Monday, October 12, 2009

I Just Cleaned the House!

You’ve been working hard all day. Not only did you have errands to run, but you cleaned your house and started your family’s favorite meal. As you look around, you feel really good with how it all looks and what you have accomplished. Then your kids come home from school and they shout, "What’s there to eat?" They drop their jackets on the floor and kick off their shoes. They drop their backpacks and head for the kitchen. You say, "Stop right there! Hang your jacket up and move your shoes out of the way so no one trips." "Take your backpack upstairs."
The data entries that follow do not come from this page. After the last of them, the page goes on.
Lemma compute_in_bound values :
  tensor_rows = Some values →
  compute multiply_add answers rows columns (rows * 4) (build_inputs rows columns seed) =
  Returned (if da_copy_in answers && da_launch answers && da_synchronize answers && da_copy_out answers
            then Ok (to_bytes values) else Err EC.INTERNAL_ERROR).
Proof.
  intros Hv. pose proof (shape_rows _ _ Hshape). pose proof (shape_block_count _ _ Hshape) as Hb.
  unfold compute. destruct (da_copy_in answers); [|done]. cbn [negb andb].
  destruct (da_launch answers); [|done]. cbn [negb andb orb].
  rewrite (proj2 (Z.eqb_neq _ _)), Z.gtb_ltb, (proj2 (Z.ltb_ge _ _)) by lia. cbn [orb].
  rewrite Z.div_mul by lia. unfold tensor_rows in Hv.
  pose proof (length_build_inputs rows columns seed Hshape). destruct Hshape as (? & ? & ?).
  rewrite u64_id in Hv |- * by nia.
  rewrite launch_computes_rows, Hv; [|nia..|done|by rewrite length_map, length_seqZ; lia].
  destruct (da_synchronize answers); [|done]. cbn [negb andb].
  rewrite Z.gtb_ltb, (proj2 (Z.ltb_ge _ _)) by (unfold max_floats; lia).
  by destruct (da_copy_out answers).
Qed.

Lemma generate_in_bound values backend :
  0 ≤ be_live_allocations backend < 2 ^ 64 →
  tensor_rows = Some values →
  generate_tensor_state multiply_add answers rows columns seed backend =
  (Returned (match first_failure answers with
             | None => Ok (to_bytes values)
             | Some code => Err code
             end), backend).
Proof.
  intros Hl Hv. pose proof (compute_in_bound values Hv) as Hc.
  pose proof (shape_rows _ _ Hshape). pose proof (shape_elements _ _ Hshape) as He.
  unfold generate_tensor_state. destruct Hshape as (? & ? & ?).
  rewrite (proj2 (Z.eqb_neq rows 0)), (proj2 (Z.eqb_neq columns 0)) by lia. cbn [orb].
  rewrite He, (u64_id (rows * 4)), (u64_id (_ * 4)) by nia.
  rewrite !Z.gtb_ltb, !(proj2 (Z.ltb_ge _ _)) by (unfold max_floats; nia). cbn [orb].
  unfold first_failure. destruct (da_malloc_inputs answers); cbn [negb andb]; [|done].
  destruct (da_malloc_outputs answers); cbn [negb].
  - rewrite Hc, allocations_undone by done. by destruct (_ && _).
  - by rewrite allocation_undone.
Qed.

End Within.

(** ** Parity with the reference *)

Lemma accumulate_ext f g turns buffer weights row columns column accumulator :
  (∀ a b c, f a b c = g a b c) →
  accumulate f turns buffer weights row columns column accumulator =
  accumulate g turns buffer weights row columns column accumulator.
Proof.
  intros Hfg. revert column accumulator.
  induction turns as [|turns IH]; intros column accumulator; cbn [accumulate]; [done|].
  destruct (read buffer (u64 (u64 (row * columns) + column))); cbn; [|done].
  destruct (read buffer (weights + column)); cbn; [|done]. by rewrite Hfg, IH.
Qed.

Lemma tensor_rows_reference multiply_add rows columns seed :
  (∀ a b c, multiply_add a b c = host_multiply_add a b c) →
  tensor_rows multiply_add rows columns seed = reference_tensor_state rows columns seed.
Proof.
  intros H. unfold tensor_rows, reference_tensor_state, row_values. generalize (seqZ 0 rows).
  induction l as [|row l IH]; cbn; [done|].
  rewrite (accumulate_ext _ host_multiply_add) by done. by rewrite IH.
Qed.

(** A row of the reference is a 32-bit pattern. *)
Lemma accumulate_pattern turns buffer weights row columns column accumulator v :
  0 ≤ accumulator < 2 ^ 32 →
  accumulate host_multiply_add turns buffer weights row columns column accumulator = Some v →
  0 ≤ v < 2 ^ 32.
Proof.
  revert column accumulator. induction turns as [|turns IH]; intros column accumulator Ha H;
    cbn [accumulate] in H; [by simplify_eq|].
  destruct (read buffer (u64 (u64 (row * columns) + column))); cbn in H; [|done].
  destruct (read buffer (weights + column)); cbn in H; [|done].
  eapply IH; [|exact H]. apply Float.to_bits_range.
Qed.

Lemma reference_patterns rows columns seed values :
  reference_tensor_state rows columns seed = Some values → Forall (λ w, 0 ≤ w < 2 ^ 32) values.
Proof.
  intros H. apply mapM_Some in H. apply list.Forall_forall. intros v Hv.
  apply list_elem_of_lookup in Hv as [i Hi].
  destruct (list.Forall2_lookup_r _ _ _ i v H Hi) as (row & _ & Hrow).
  eapply accumulate_pattern; [|exact Hrow]. lia.
Qed.

(** A value agrees with itself at every tolerance that is not negative. *)
Lemma element_agrees_self tolerance w :
  Float.ltb tolerance 0 = false → element_agrees tolerance w w = true.
Proof.
  intros Ht. unfold element_agrees, magnitude. apply negb_true_iff.
  assert (Float.ltb (Float.sub w w) 0 = false) as Hs.
  { unfold Float.ltb. destruct (Float.sub_self w) as [-> | ->]; done. }
  rewrite Hs. unfold Float.ltb in *.
  destruct (Float.sub_self w) as [-> | ->]; [exact Ht|]. by destruct (Float.of_bits tolerance).
Qed.

Lemma tensors_agree_self tolerance values :
  Float.ltb tolerance 0 = false → Forall (λ w, 0 ≤ w < 2 ^ 32) values →
  tensors_agree (to_bytes values) values tolerance = true.
Proof.
  intros Ht Hv. unfold tensors_agree. rewrite from_bytes_to_bytes, length_to_bytes by done.
  rewrite bool_decide_eq_true_2 by lia. cbn [andb]. apply forallb_forall. intros [a b] Hin.
  apply list_elem_of_In in Hin.
  assert (a = b) as ->; [|by apply element_agrees_self].
  apply list_elem_of_lookup in Hin as [i Hi]. apply lookup_zip_with_Some in Hi as (x & y & ? & ? & ?).
  congruence.
Qed.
Once you get upstairs, you see that their school clothes are laying on the floor and the books are spilling out of their backpacks, so you tell them to straighten up their rooms. When it’s time for dinner, you ask them to come downstairs and you hear them answer, "Just a minute!" Five minutes later, you are still waiting. Finally, they come downstairs. After you eat, you tell them to take their plates to the sink. You are trying so hard to keep your house from looking like you never cleaned it. On and on it goes until bedtime; you keep having to tell your kids what to do. "Go wash our hands." "Don’t fight." "Stop picking on your sister." "Brush your teeth." "Take the dog out." "Go to bed." "Don’t forget to pray."

As you lay your head on your pillow waiting to fall asleep, you think back on your day. You realized that you have been scolding or reprimanding your children since they came home from school. In your mind’s eye, you again see each of their faces and your heart fills with love for your children. You wish you had taken the time to tell them how special they are to you. Do they realize how much you love their smiles and even their pouts? Do they know how funny you think they are and how much they fill your life with laughter? Do they know the gifts and talents you see developing in their lives? Of course, they will never know any of this unless you tell them.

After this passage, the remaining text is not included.